Anyway, that taste of fame--coupled with the chance to up the stakes and play for a million--made me determined to get on Millionaire.

The hurdles to jump toward contestant-hood were many and fickle.

Level One was a phone version of the game. But the secret there was getting through on the line. Countless busy signals greeted me as I dialed furiously, increasingly frustrated that the limitations of the telecommunications industry back then were snuffing my dreams.

Level Two hinged on successfully getting through Level One. Wanna-be millionaires who got through on the contestant line then answered a series of "Fastest Finger" questions.
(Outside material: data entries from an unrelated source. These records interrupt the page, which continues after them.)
Lemma live_recycle_keeps frames a s a' s' :
  live_recycle FrameCount FrameSize a s frames = Some (a', s') -> P s -> P s'.
Proof.
  revert a s. induction frames as [|f frames IH]; intros a s; cbn [live_recycle]; [by intros [= <- <-]|].
  intros ([[ok a1] s1] & Hone & Hrest)%bind_Some Hs. eauto using live_refill_one_keeps.
Qed.

Lemma live_transmit_keeps frames a s c c' a' s' :
  live_transmit FrameCount FrameSize a s frames c = Some (c', a', s') -> P s -> P s'.
Proof.
  revert a s c. induction frames as [|f frames IH]; intros a s c; cbn [live_transmit]; [by intros [= <- <- <-]|].
  case_match; [eauto|]. intros ([status a1] & _ & Hrest)%bind_Some. case_match; [eauto|].
  apply bind_Some in Hrest as ([r s1] & Hrun & Hrest). case_match; [|eauto].
  apply bind_Some in Hrest as ([r2 s2] & Hkick & Hrest). eauto.
Qed.

Lemma live_round_keeps (st st' : LiveState SocketT W) :
  live_round FrameCount FrameSize st = Some st' -> P (lv_socket st) -> P (lv_socket st').
Proof.
  unfold live_round.
  intros ([[r1 completions] s1] & H1 & (addresses & _ & ([[completed a2] s2] & H2 & Hrest)%bind_Some)%bind_Some)%bind_Some Hs.
  apply keep_drain in H1; [|done]. apply live_complete_keeps in H2; [|done].
  apply bind_Some in Hrest as ([[r3 rx] s3] & H3 & Hrest). apply keep_rx in H3; [|done]. case_match; [by injection Hrest as <-|].
  apply bind_Some in Hrest as (received & _ & ([[count ds] a4] & _ & (descriptors & _ & (batch & _ & Hrest)%bind_Some)%bind_Some)%bind_Some).
  apply bind_Some in Hrest as (recycled & _ & ([a5 s5] & H5 & (sent & _ & Hrest)%bind_Some)%bind_Some).
  apply bind_Some in Hrest as ([[submitted a6] s6] & H6 & [= <-]). eauto using live_recycle_keeps, live_transmit_keeps.
Qed.

Lemma live_loop_keeps running (st st' : LiveState SocketT W) krx ktx krx' ktx' :
  Forall turn_keeps running.*2 ->
  live_loop FrameCount FrameSize running st krx ktx = Some (st', krx', ktx') -> P (lv_socket st) -> P (lv_socket st').
Proof.
  revert st krx ktx. induction running as [|[[] turn] running IH]; intros st krx ktx Hturns; cbn [live_loop]; [by intros [= <- _ _]| |by intros [= <- _ _]].
  rewrite fmap_cons in Hturns. apply Forall_cons in Hturns as [Hturn Hturns].
  pose proof (Hturn (lv_socket st, lv_umem st, krx, ktx)) as Hone. cbn [fst snd] in Hone.
  destruct (turn (lv_socket st, lv_umem st, krx, ktx)) as [[[s1 umem1] krx1] ktx1]. cbn [fst snd] in Hone.
  intros (st1 & H1 & Hrest)%bind_Some Hs. eapply IH; [done|exact Hrest|]. eapply live_round_keeps; [exact H1|]. by apply Hone.
Qed.

End preserved.

(** ** [run_live] over libxdp *)

Section run_live.
Context {Prod Cons : Set -> Set} {World : Type}.
Context `{!ProdRing Prod} `{!ConsRing Cons} `{!Libxdp Prod Cons World} `{!ProdRingLaws Prod} `{!ConsRingLaws Cons}.
(** [XDP_FLAGS_SKB_MODE] of [linux/if_link.h] and [XDP_COPY] of [linux/if_xdp.h]. *)
Definition XDP_FLAGS_SKB_MODE : Z := 2.
Definition XDP_COPY : Z := 2.

Definition live_umem_config : UmemConfig :=
  mkUmemConfig kLiveFrameSize kLiveFrameCount kDefaultFillRingSize kDefaultCompletionRingSize.

Definition live_socket_config (queue_id : Z) : SocketConfig :=
  mkSocketConfig queue_id XDP_FLAGS_SKB_MODE kDefaultRxRingSize kDefaultTxRingSize 0 XDP_COPY.

Lemma lx_kick_tx_size (s : LibxdpSocket Prod Cons) (w : World) :
  lx_umem_size_ (lx_kick_tx s w).1.2 = lx_umem_size_ s.
Proof. unfold lx_kick_tx. destruct (lx_socket_ s); [|done]. destruct (lx_sendto w z) as [[r errno] w']. by case_match. Qed.

#[refine] Definition LibxdpSocket_umem (FillSize TxSize : Z) : UmemSocket (LibxdpSocket Prod Cons * World) (XskSocket0 := LibxdpSocket_socket FillSize TxSize) := {|
  us_umem_size_bytes s := lx_umem_size_ s.1;
|}.
Proof.
  - intros [s w] l r [s' w'] ([r1 s1] & ([r2 ring] & _ & [= <- <-])%bind_Some & [= _ <- _])%bind_Some. done.
  - intros [s w] out r out' [s' w'] ([[r1 out1] s1] & ([[r2 out2] ring] & _ & [= <- <- <-])%bind_Some & [= _ _ <- _])%bind_Some. done.
  - intros [s w] out r out' [s' w'] ([[r1 out1] s1] & ([[r2 out2] ring] & _ & [= <- <- <-])%bind_Some & [= _ _ <- _])%bind_Some. done.
  - intros [s w] l r [s' w'] ([r1 s1] & ([r2 ring] & _ & [= <- <-])%bind_Some & [= _ <- _])%bind_Some. done.
  - intros [s w] r [s' w']. cbn. pose proof (lx_kick_tx_size s w) as H. destruct (lx_kick_tx s w) as [[r1 s1] w1].
    intros [= _ <- _]. done.
  - intros [s w] q l Hr Hl Hfull. cbn in Hr, Hfull. destruct (lx_refill_spec FillSize TxSize s q l Hr Hl) as (status & s' & Hrun & Hr' & _).
    rewrite bool_decide_false in Hrun, Hr' by lia. eexists _, _. split; [cbn; by rewrite Hrun|].
    cbn in *. rewrite app_nil_r in Hr'. by destruct q.
Defined.

Definition live_xsk : XskSocket (LibxdpSocket Prod Cons * World) := LibxdpSocket_socket kDefaultFillRingSize kDefaultTxRingSize.
Definition live_umem_socket : UmemSocket (LibxdpSocket Prod Cons * World) (XskSocket0 := live_xsk) :=
  LibxdpSocket_umem kDefaultFillRingSize kDefaultTxRingSize.
Definition live_timed_queue : TimedQueue TimingWheel :=
  TimingWheel_timed_queue 1024 64 ltac:(done) ltac:(done) ltac:(done) ltac:(done).

Abbreviation LiveTurn :=
  (LibxdpSocket Prod Cons * World * Memory * list Z * list Z -> LibxdpSocket Prod Cons * World * Memory * list Z * list Z).

(** [socket] is [LibxdpSocket{}]; the mapped UMEM is zero.  The socket's destructor runs at
    the end, also when [init] fails. *)
Definition run_live (fill_turns : list LiveTurn) (socket : LibxdpSocket Prod Cons) (w : World) (interface_name : string) (queue_id : Z)
    (running : list (bool * LiveTurn))
    : option (SocketStatus * option (LiveState (LibxdpSocket Prod Cons * World) TimingWheel) * World) :=
  let '(init_status, socket, w) := lx_init socket w (Some interface_name) live_umem_config (live_socket_config queue_id) in
  if negb (init_status =?? SocketStatus_Ok) then Some (init_status, None, (lx_shutdown socket w).2)
  else
    '(st, krx, ktx) ← live_start (XskSocket0 := live_xsk) kLiveFrameCount kLiveFrameSize fill_turns (socket, w)
           (replicate (Z.to_nat (kLiveFrameCount * kLiveFrameSize)) 0) (TimingWheel_default 1024 64);
    '(st, _, _) ← live_loop (XskSocket0 := live_xsk) (UmemSocket0 := live_umem_socket)
           (DelayQueue0 := tq_queue (TimedQueue := live_timed_queue)) kLiveFrameCount kLiveFrameSize running st krx ktx;
    let '(socket, w) := lv_socket st in
    Some (init_status, Some st, (lx_shutdown socket w).2).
Fastest Finger was eventually dropped from the WWBAM gameplay, but in essence, it went something like this:

Q: Put these Stephen King novels in order as to their date of publication, starting with the earliest:
  1. Pet Sematary
  2. The Shining
  3. Carrie
  4. Cujo
The correct answer--3, 2, 4, 1--was hurriedly punched into your phone keypad and the game went on.

I believe three FF questions were asked. If you got all three correct, you were sent onto Level Three.

Level Three was a random pull of the thousands of people who successfully answered the questions in Level Two. These lucky qualifiers were then sent through the Fastest Finger regimen yet again, this time, as I recall, where success meant not only accurate but fast!

Now here is where my memory starts to get sketchy on the process, because although I went through Levels One, Two, and Three dozens and dozens of times, I only proceeded from Level Three once.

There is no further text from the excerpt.